I have a list of items with properties "Type" and "Time" that I want to quickly sum the time for each "Type" and append to another list. The list looks like this:
Items = [{'Name': A, 'Type': 'Run', 'Time': 5},
{'Name': B, 'Type': 'Walk', 'Time': 15},
{'Name': C, 'Type': 'Drive', 'Time': 2},
{'Name': D, 'Type': 'Walk', 'Time': 17},
{'Name': E, 'Type': 'Run', 'Time': 5}]
I want to do something that works like this:
Travel_Times=[("Time_Running","Time_Walking","Time_Driving")]
Run=0
Walk=0
Drive=0
for I in Items:
if I['Type'] == 'Run':
Run=Run+I['Time']
elif I['Type'] == 'Walk':
Walk=Walk+I['Time']
elif I['Type'] == 'Drive':
Drive=Drive+I['Time']
Travel_Times.append((Run,Walk,Drive))
With Travel_Times finally looking like this:
print(Travel_Times)
[("Time_Running","Time_Walking","Time_Driving")
(10,32,2)]
This seems like something that should be easy to do efficiently with either a list comprehension or something similar to collections.Counter, but I can't figure it out. The best way I have figured is to use a separate list comprehension for each "Type" but that requires iterating through the list repeatedly. I would appreciate any ideas on how to speed it up.
Thanks
Note that case is very important in Python :
For isn't a valid statement
Travel_times isn't the same as Travel_Times
there's no : after elif
Travel_Times.append(... has a leading space, which confuses Python
items has one [ too many
A isn't defined
Having said that, a Counter works just fine for your example :
from collections import Counter
time_counter = Counter()
items = [{'Name': 'A', 'Type': 'Run', 'Time': 5},
{'Name': 'B', 'Type': 'Walk', 'Time': 15},
{'Name': 'C', 'Type': 'Drive', 'Time': 2},
{'Name': 'D', 'Type': 'Walk', 'Time': 17},
{'Name': 'E', 'Type': 'Run', 'Time': 5}]
for item in items:
time_counter[item['Type']] += item['Time']
print(time_counter)
# Counter({'Walk': 32, 'Run': 10, 'Drive': 2})
To get a list of tuples :
[tuple(time_counter.keys()), tuple(time_counter.values())]

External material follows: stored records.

(** [plugin in activePlugins]: an own property of the registry, or a
    property of its prototype, which is [Object.prototype] until an instance
    is assigned to [activePlugins.__proto__]. *)
Definition isActive (plugin : string) (w : World) : bool :=
  bool_decide (is_Some (activePlugins w !! plugin))
  || match activePlugins w !! "__proto__" with
     | Some instance => instance_has instance plugin
     | None => inherited_name plugin
     end.

(** [getActivePlugins()] *)
Definition getActivePlugins (w : World) : gmap string PluginConfig :=
  activePlugins w.

(** The result of a call: it returns, it throws, or it does what the model
    has no account of; the world is the one the call has reached by then. *)
Inductive Outcome (A : Type) : Type :=
  | Returned (a : A) (w : World)
  | Thrown (message : string) (w : World)
  | Unmodelled (w : World).
Arguments Returned {A} a w.
Arguments Thrown {A} message w.
Arguments Unmodelled {A} w.

Definition world_of {A} (r : Outcome A) : World :=
  match r with Returned _ w | Thrown _ w | Unmodelled w => w end.

(** Code that runs in a world. *)
Definition M (A : Type) : Type := World → Outcome A.

#[global] Instance M_ret : MRet M := λ A a w, Returned a w.

#[global] Instance M_bind : MBind M := λ A B f m w,
  match m w with
  | Returned a w' => f a w'
  | Thrown message w' => Thrown message w'
  | Unmodelled w' => Unmodelled w'
  end.

(** Code that cannot fail. *)
Definition lift (f : World → World) : M unit := λ w, Returned tt (f w).

(** Code that does nothing. *)
Definition pass : M unit := λ w, Returned tt w.

(** The [TypeError] the engine throws; its message is the engine's. *)
Definition TypeError : string := "TypeError".

(** ** Methods *)

(** [this.config] as it is now. *)
Definition live (this : PluginConfig) (w : World) : obj :=
  deref (heap w) (config this).

(** What calling a subscriber amounts to: a callback of plugin code is run,
    a closure of [setupFront] passes its argument to [sendToFront]. *)
Definition notification (fn : Callback) (p : Payload) : Event :=
  match fn with
  | User id => Called id p
  | Front channel => SendToFront channel p
  end.

Definition invoke (fn : Callback) (p : Payload) (w : World) : World :=
  emit (notification fn p) w.

(** [for (const fn of this.allSubscribers) fn(this.config)] *)
Definition fanOut (this : PluginConfig) (w : World) : World :=
  fold_left (fun w fn => invoke fn (PConfig (config this) (live this w)) w)
            (allSubscribers this) w.

(** [get(key)] *)
Definition get (this : PluginConfig) (key : string) (w : World) : JSValue :=
  getProp (live this w) key.

(** The own data property [key] of the live object is set, or created. *)
Definition store (this : PluginConfig) (key : string) (value : JSValue)
    (w : World) : World :=
  with_heap (<[config this := writeProp (live this w) key value]> (heap w)) w.

(** [this.config[key] = value].  A key that is an own property, and any key
    but [__proto__], is stored.  [__proto__] otherwise goes to the accessor
    of [Object.prototype]: it ignores a primitive, it keeps the prototype
    when handed [Object.prototype], and it replaces the prototype by any
    other object or [null], which the model does not follow. *)
Definition assign (this : PluginConfig) (key : string) (value : JSValue)
    : M unit := λ w,
  if hasOwn (live this w) key || negb (String.eqb key "__proto__") then
    Returned tt (store this key value w)
  else
    match value with
    | VObject _ | VArray _ | VFunction _ | VBuiltin _ | VNull => Unmodelled w
    | _ => Returned tt w
    end.

(** A member of [Object.prototype] called as [this.subscribers[n](arg)].
    [__defineGetter__] and [__defineSetter__] throw for want of a function as
    second argument; [toLocaleString] calls [this.subscribers.toString()],
    which is the subscriber of that name if there is one; the members that
    take a property key convert [arg], which for a reference runs its
    conversion methods; the others return. *)
Definition builtin_call (this : PluginConfig) (n : string) (arg : JSValue)
    : M unit := λ w,
  if bool_decide (n ∈ ["__defineGetter__"; "__defineSetter__"]) then
    Thrown TypeError w
  else if String.eqb n "toLocaleString" then
    match subscribers this !! "toString" with
    | Some fn => Returned tt (invoke fn (PValue VUndefined) w)
    | None => Returned tt w
    end
  else if bool_decide (n ∈ ["hasOwnProperty"; "propertyIsEnumerable";
                            "__lookupGetter__"; "__lookupSetter__"]) then
    if is_reference arg then Unmodelled w else Returned tt w
  else Returned tt w.

(** [this.subscribers[valueName]?.(this.config[valueName])]: nothing is
    called when the lookup gives [undefined]; what it gives otherwise is
    called, and a [TypeError] is thrown when that is no function (the
    prototype, under [__proto__]). *)
Definition callSubscriber (this : PluginConfig) (valueName : string)
    : M unit := λ w,
  let arg := getProp (live this w) valueName in
  match subscribers this !! valueName with
  | Some fn => Returned tt (invoke fn (PValue arg) w)
  | None =>
      match inherited valueName with
      | VUndefined => Returned tt w
      | VBuiltin n => builtin_call this n arg w
      | _ => Thrown TypeError w
      end
  end.

(** [onChange(valueName, single = true)] *)
Definition onChange (this : PluginConfig) (valueName : string) (single : bool)
    : M unit :=
  callSubscriber this valueName ;;
  lift (λ w, if single then fanOut this w else w).

(** [save()] *)
Definition save (this : PluginConfig) (w : World) : World :=
  emit (SetOptions (name this) (config this) (live this w)) w.

(** [set(key, value)] *)
Definition set (this : PluginConfig) (key : string) (value : JSValue)
    : M unit :=
  assign this key value ;;
  onChange this key true ;;
  lift (save this).

(** [getAll()]: a fresh object holding the properties of [this.config]. *)
Definition getAll (this : PluginConfig) (w : World) : loc * World :=
  let '(l, h) := alloc (heap w) (spread [] (live this w)) in
  (l, with_heap h w).

(** One turn of the loop of [setAll]. *)
Definition setAll_step (this : PluginConfig) (changed : bool)
    (entry : string * JSValue) : M bool := λ w,
  let '(key, value) := entry in
  if strict_neq (getProp (live this w) key) value then
    ((if strict_neq value VUndefined then assign this key value else pass) ;;
     onChange this key false ;;
     (mret true : M bool)) w
  else Returned changed w.

(** The loop of [setAll] over the entries. *)
Fixpoint setAll_loop (this : PluginConfig) (entries : obj) (changed : bool)
    : M bool :=
  match entries with
  | [] => (mret changed : M bool)
  | entry :: rest =>
      changed ← setAll_step this changed entry;
      setAll_loop this rest changed
  end.

(** [setAll(options)] *)
Definition setAll (this : PluginConfig) (options : JSValue) : M unit := λ w,
  if negb (truthy options) || negb (String.eqb (typeof options) "object") then
    Thrown "Options must be an object." w
  else
    (setAll_loop this (object_entries (heap w) options) false ≫=
     λ changed : bool,
       lift (λ w, save this (if changed then fanOut this w else w))) w.

(** [getDefaultConfig()] *)
Definition getDefaultConfig (this : PluginConfig) : loc := defaultConfig this.

(** [setAndMaybeRestart(key, value)] *)
Definition setAndMaybeRestart (this : PluginConfig) (key : string)
    (value : JSValue) : M unit :=
  assign this key value ;;
  lift (λ w, emit (SetMenuOptions (name this) (config this) (live this w)) w) ;;
  onChange this key true.

(** [subscribe(valueName, fn)]: the subscriber is stored under the name,
    except under [__proto__], where the accessor makes [fn] the prototype of
    the subscribers object, which the model does not follow. *)
Definition subscribe (this : PluginConfig) (valueName : string) (fn : Callback)
    : option PluginConfig :=
  if String.eqb valueName "__proto__"
     && negb (bool_decide (is_Some (subscribers this !! valueName)))
  then None
  else Some
    {| name := name this; config := config this;
       defaultConfig := defaultConfig this; enableFront := enableFront this;
       subscribers := <[valueName := fn]> (subscribers this);
       allSubscribers := allSubscribers this |}.

(** [subscribeAll(fn)] *)
Definition subscribeAll (this : PluginConfig) (fn : Callback) : PluginConfig :=
  {| name := name this; config := config this;
     defaultConfig := defaultConfig this; enableFront := enableFront this;
     subscribers := subscribers this;
     allSubscribers := allSubscribers this ++ [fn] |}.

(** ** Projection onto IPC channels and construction *)

(** What the listener on ["<name>-config-subscribe"] does with a message. *)
Definition on_subscribe (this : PluginConfig) (valueName : string)
    : option PluginConfig :=
  subscribe this valueName (Front (name this +:+ "-config-changed-" +:+ valueName)).

(** What the listener on ["<name>-config-subscribe-all"] does. *)
Definition on_subscribe_all (this : PluginConfig) : PluginConfig :=
  subscribeAll this (Front (name this +:+ "-config-changed")).

Definition default_options : PluginConfigOptions :=
  {| options_enableFront := false; initialOptions := None |}.
Section Construction.

(** Property names an array inherits from its prototype chain. *)
Variable array_inherits : string -> bool.

(** [defaultConfig.plugins]: the default table, from plugin name to the
    address of its default object. *)
Variable defaultPlugins : gmap string loc.

(** [getOptions(name)]: the options kept by the store, if any. *)
Variable getOptions : string -> option loc.

(** [key in arr] for an array [arr]. *)
Definition js_in_array (key : string) (arr : list string) : bool :=
  existsb (fun i : nat => String.eqb key (pretty i)) (seq 0 (length arr))
  || String.eqb key "length"
  || array_inherits key.

Definition ignoredMethods : list string := ["subscribe"; "subscribeAll"].

(** The [for] loop of [setupFront]; the flag tells that the loop left
    through [return]. *)
Fixpoint setupFront_loop (this : PluginConfig)
    (entries : list (string * Member)) (w : World) : World * bool :=
  match entries with
  | [] => (w, false)
  | (fnName, fn) :: rest =>
      if negb (String.eqb (member_typeof fn) "function")
         || js_in_array (member_name fn) ignoredMethods
      then (w, true)
      else
        setupFront_loop this rest
          (ipcMain_handle (name this +:+ "-config-" +:+ fnName)
                          (Forward (member_name fn)) w)
  end.

(** [setupFront()] *)
Definition setupFront (this : PluginConfig) (w : World) : World :=
  let '(w, returned) := setupFront_loop this (own_entries this) w in
  if returned then w
  else
    let w := ipcMain_on (name this +:+ "-config-subscribe") OnSubscribe w in
    ipcMain_on (name this +:+ "-config-subscribe-all") OnSubscribeAll w.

# [('Run', 'Drive', 'Walk'), (10, 2, 32)]
You can use a dict to keep track of the total times. Using the .get() method, you can tally up the total times. If the key for the activity doesn't already exist, set its tally to zero and count up from there.
items = [{'Name': 'A', 'Type': 'Run', 'Time': 5},
{'Name': 'B', 'Type': 'Walk', 'Time': 15},
{'Name': 'C', 'Type': 'Drive', 'Time': 2},
{'Name': 'D', 'Type': 'Walk', 'Time': 17},
{'Name': 'E', 'Type': 'Run', 'Time': 5}]
totals = {}
for item in items:
totals[item['Type']] = totals.get(item['Type'], 0) + item['Time']
for k, v in totals.items():
print("Time {}ing:\t {} mins".format(k, v))
You could use Counter from collections along with chain and repeat from itertools:
from itertools import chain, repeat
from collections import Counter
from_it = chain.from_iterable
res = Counter(from_it(repeat(d['Type'], d['Time']) for d in Items))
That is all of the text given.